Waifs And Strays: on Grant Morrison’s “Kill Your Boyfriend”

“As I grew up, everything started getting grey and dull. I could still remember the amazing intensity of the world I’d lived in as a child, but I thought the dulling of perception was an inevitable consequence of age- just as the lens of the eye is bound gradually to dim. I didn’t understand that clarity is in the mind”.

-Keith Johnstone, “Impro”

“They get you when you’re small and vulnerable and they take all the human parts away, bit by bit, until you’re just a wind-up toy. Turn the key and set it running. And the toy goes to university, gets a job, settles down with someone nice…”

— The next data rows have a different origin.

Lemma witness_workspace read_manifest ports key lp :
  lp ∈ witnesses read_manifest ports key ->
  exists workspace, witness_path read_manifest key workspace = Some lp.2 /\
    left_standing ports (cp_name ports) workspace.
Proof.
  unfold witnesses. intros ([l ws] & Hin & Hp)%list_elem_of_omap. cbn [fst snd] in Hp.
  destruct (witness_path _ _ ws) as [p|] eqn:Hw; [|done]. injection Hp as <-. exists ws. split; [done|].
  apply elem_of_cons in Hin as [[= -> ->]|Hin]; [by left|right].
  apply list_elem_of_fmap in Hin as ([name row] & [= -> ->] & [[Hn Hs] Hin]%list_elem_of_filter).
  exists name, row. split_and!; [done|by apply bt_elem_get|done..].
Qed.

Section survival.
Context (read_manifest : str -> option (list (str * str))).
Context (inspect_layout : str -> result RepositoryInfo LayoutError).
Context (open_reader : RepositoryInfo -> ObjectReader).
Context (sizes : Sizes) (hazards_debug : list LayoutHazard -> str) (source_debug : RootSource -> str).

(** The ports of [W] answer history questions as core's adapter does. *)
Definition answers_as_core (W : Type) `{DisposalPorts W} (fuel : nat) (ports : CorePorts) : Prop :=
  forall query (w w' : W) answer, port_check_history query w = (w', answer) ->
    core_check_history read_manifest inspect_layout open_reader sizes hazards_debug source_debug
      fuel ports query = Some answer.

-The Girl, “Kill Your Boyfriend”

It’s the simplest of stories. “Girl meets Boy. Girl falls for Boy. Boy takes Girl on violent rampage through English suburb-” ok, perhaps not so simple. “Kill Your Boyfriend” takes girl meets boy and makes them star-crossed, trigger-happy criminals. If Jean Genet opened a youth hostel, it would be to house youths like the Boy and the Girl in Grant Morrison’s comic. This kind of“Bonnie & Clyde” story has been done time and time again. What makes “Kill Your Boyfriend” memorable is the tone of it: it’s a bright, colorful, joyous book. The narrative is as cheerfully amoral as its main characters: there is no real comeuppance, no justice, no redemption in the end, and thank Satan for that.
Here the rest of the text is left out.